(** C36. An access token is accepted while it is valid and names whom it was issued for:
    [verify_access_token] after [issue_access_token] yields the subject, the organization,
    the session and the identifier from the second of issue on until the lifetime and the
    tolerated clock skew are over, and nothing after that. *)
Theorem access_token_roundtrip ts subject org session jti now t :
  (subject < 2 ^ 128)%N → (org < 2 ^ 128)%N → (session < 2 ^ 128)%N → (jti < 2 ^ 128)%N →
  ts_signing_kid ts ∈ ts_verification_kids ts → ts_signing_kid ts ≠ EmptyString → 0 ≤ ts_skew ts → now ≤ t →
  0 < slen (issue_access_token ts subject org session jti now) ≤ 16384 →
  verify_access_token ts (issue_access_token ts subject org session jti now) t =
  if t <=? (now + ts_ttl ts * SECOND) / SECOND * SECOND + ts_skew ts * SECOND
  then Some (mkClaims subject org session jti (now / SECOND * SECOND) ((now + ts_ttl ts * SECOND) / SECOND * SECOND))
  else None.
Proof.
  intros H1 H2 H3 H4 Hk Hkid Hskew Ht. unfold verify_access_token, issue_access_token. set (payload := [_; _; _; _; _; _; _; _; _]).
  intros [Hne Hlen]. assert (Forall (λ c, simple c.2) payload) as Hs by (repeat constructor).
  destruct (jwt_header_encode payload (ts_signing_kid ts) Hs) as (h & Hh & Hhk & Hht).
  assert (empty_text (jwt_encode payload (ts_signing_kid ts)) = false) as ->.
  { apply String.eqb_neq. intros E. by rewrite E in Hne. }
  rewrite (proj2 (Z.ltb_ge _ _) Hlen), Hh. cbn [orb mbind option_bind]. rewrite Hhk, Hht. destruct (ts_signing_kid ts) as [|c s] eqn:Ekid; [done|]. rewrite <- Ekid in *.
  change (String.eqb "access" "access") with true. rewrite (bool_decide_eq_true_2 _ Hk). cbn [negb].
  rewrite jwt_decode_encode by (first [exact Hs | reflexivity | repeat constructor; eexists; reflexivity]). cbn [mbind option_bind].
  assert (now / SECOND * SECOND ≤ now) as Hnow. { pose proof (Z.mod_pos_bound now SECOND ltac:(done)). pose proof (Z.div_mod now SECOND ltac:(done)). lia. }
  assert (0 ≤ ts_skew ts * SECOND) by (unfold SECOND; lia).
  change (require_time_claim ts payload "iat" t) with (if t <? now / SECOND * SECOND - ts_skew ts * SECOND then None else Some (now / SECOND * SECOND)).
  change (require_time_claim ts payload "nbf" t) with (if t <? now / SECOND * SECOND - ts_skew ts * SECOND then None else Some (now / SECOND * SECOND)).
  change (require_time_claim ts payload "exp" t) with
    (let e := (now + ts_ttl ts * SECOND) / SECOND * SECOND in if e + ts_skew ts * SECOND <? t then None else Some e). cbv zeta.
  rewrite (proj2 (Z.ltb_ge _ _)) by lia. cbn [mbind option_bind]. rewrite Z.leb_antisym.
  destruct (_ <? t); [done|]. cbn [mbind option_bind negb].
  change (uuid_claim payload "sub") with (uuid_of_text (uuid_str subject)). change (uuid_claim payload "org") with (uuid_of_text (uuid_str org)).
  change (uuid_claim payload "sid") with (uuid_of_text (uuid_str session)). change (uuid_claim payload "jti") with (uuid_of_text (uuid_str jti)).
  by rewrite !uuid_of_str.
Qed.
End access.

■ ■ ■

For every line of the data above that contains "negb", copy that line.

*Result*.
  change (String.eqb "access" "access") with true. rewrite (bool_decide_eq_true_2 _ Hk). cbn [negb].
  destruct (_ <? t); [done|]. cbn [mbind option_bind negb].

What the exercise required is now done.